The office also refused to produce preliminary documents, due to the statutory exemption give to those types of documents, along with other work-product and attorney-client privilege materials.
Carollo appealed, asserting that the attorney general's office did not identify withheld materials specifically and because no legal exceptions were cited. The attorney general responded, stating that everything was sufficiently specific in descriptions, and that no partial documents were provided because the statute protects the whole document.

The opinion stated that when materials are non-responsive to an Open Records request, the public agency is not required to cite specific statutory exemptions to justify a denial of the documents. 

The two parties communicated through emails detailing the scope of Carollo’s request, where Carollo stated the attorney general's office could exclude the form 990s prepared by the business in question, but that Carollo wanted any contracts between the Commonwealth and Deloitte. The office provided Carollo with the appropriate agency for him to contact and request copies of such contracts. 

Beshear affirmed the denial of the broad request by Carollo based upon 16-ORD-082, issued at the beginning of May. Because Carollo asked for anything in any way related to Deloitte, even though he named specific types of documents, he left the door wide open when he requested “all public records” that in any way identify Deloitte. The statute requires a person requesting docments to “precisely describe” the records being requested.

Purpose of a request is not a factor a public entity can consider before fulfilling record request

The purpose of an Open Records Act request is an irrelevant point in the public agency's decision to turn over records properly requested. 

Attorney General Andy Beshear ruled against the public official in an opinion in In re: Crystal Emberton/Carroll County Jailer, 16-ORD-136, released July 6, 2016. 

Emberton requested records, videos, and other evidence depicting an incident in the lobby of the county’s detention center on April 12. Three days later, Jailer Michael Humphrey informed Emberton that it would cost $25, plus $5.80 for shipping. The reply also included that if the request was for legal purposes, she was allowed to pay and get the requested records, but if it was for social media, he would refuse the request. 

The money was paid for the records, but Emberton never heard anything more from Humphrey, which prompted her to appeal to Beshear. Humphrey responded to the appeal, which argued that the Open Records Act required Emberton to state the purpose for obtaining the records. It also alleged that there was an exemption because the jail was a law enforcement agency. 

The attorney general's opinion ruled this response and reasoning were not adequate justifications for not provided the requested records. 
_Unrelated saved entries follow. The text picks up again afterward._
(** A current run of one of the operation's cases has evaluated a subject on
    the other side of the boundary. *)
Definition boundary_answered (specs : list (string * dict)) (o : Operation) (klass : string) : Prop :=
  ∃ entry local subject, entry ∈ op_cases o ∧ _local_table (spec_of specs (en_case_id entry)) = Ok local
    ∧ subject ∈ en_identities entry ∧ stands (spec_of specs (en_case_id entry)) local subject klass
    ∧ en_executed entry = true ∧ lookup_key subject (en_identity_states entry) = Some "evaluated".

Lemma ask_subject_spec spec local entry subject asked klass : ask_subject spec local entry subject = Ok asked →
  ((∃ a, a ∈ asked ∧ aq_class a = klass ∧ aq_evaluated a = true)
   ↔ stands spec local subject klass ∧ en_executed entry = true
     ∧ lookup_key subject (en_identity_states entry) = Some "evaluated").
Proof.
  unfold ask_subject, stands. destruct (lookup_key subject local) as [s|] eqn:Es.
  2: { intros [= <-]. split; [intros (a & Ha & _); by apply elem_of_nil in Ha|by intros ((_ & ? & ? & _) & _)]. }
  destruct (String.eqb_spec subject (owner_of spec)) as [Heq|Hne].
  { intros [= <-]. split; [intros (a & Ha & _); by apply elem_of_nil in Ha|by intros ((? & _) & _)]. }
  intros (classes & Hc & [= <-])%rbind_ok.
  assert (Hk : klass ∈ classes ↔ if il_anonymous s then klass = "anonymous"
    else ∃ owner found, lookup_key (owner_of spec) local = Some owner
         ∧ classify spec s owner (resource_of spec) = Ok found ∧ klass ∈ map fst found).
  { destruct (il_anonymous s); [injection Hc as <-; set_solver|].
    destruct (lookup_key (owner_of spec) local) as [owner|].
    - apply rbind_ok in Hc as (found & Hf & [= <-]). split; [eauto|].
      intros (? & ? & [= <-] & Hf' & Hin). congruence.
    - injection Hc as <-. split; [set_solver|]. by intros (? & ? & ? & _). }
  split.
  - intros (a & (k & -> & Hin)%list_elem_of_fmap & <- & Hev). simpl in *. bool_simpl.
    split_and!; [done| |done|done]. exists s. split; [done|by apply Hk].
  - intros ((_ & s' & [= <-] & Hs) & He & Hst). exists (MkAsked klass subject (en_executed entry) true). split_and!; [|done..].
    apply list_elem_of_fmap. exists klass. rewrite He, Hst. split; [done|by apply Hk].
Qed.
Beshear stated the law enforcement exception was not cited properly nor explained in the response, as the act required agencies that are denying a response to specifically state the exception. The law enforcement exception requires that the agency must be involved in an administrative adjudication with information compiled for violations, if disclosure would harm the agency

Beshear assumed in the opinion that the jailer and detention center was a law enforcement agency, but stated that Humphrey failed to establish the requirements of the exception, in that he did not show that the records were compiled “in the process of the detecting and investigating statutory or regulatory violations.”

He also stated that Humphrey failed to illustrate that there would be harm to the agency if the records were released, as per the Kentucky Supreme Court in City of Fort Thomas v. Cincinnati Enquirer, 406 S.W.3d 842 (Ky. 2013). 

Finally, Beshear went over the purpose requirement that Humphrey alluded to. In 08-ORD-080 it is stated that the purpose of how requested records will be used is not material to the decision to comply. This means that an agency cannot require a party to state the purpose of the request and consider it in complying or not complying with the request. 

Humphrey was found in violation because he did not provide a lawful basis to withhold the records.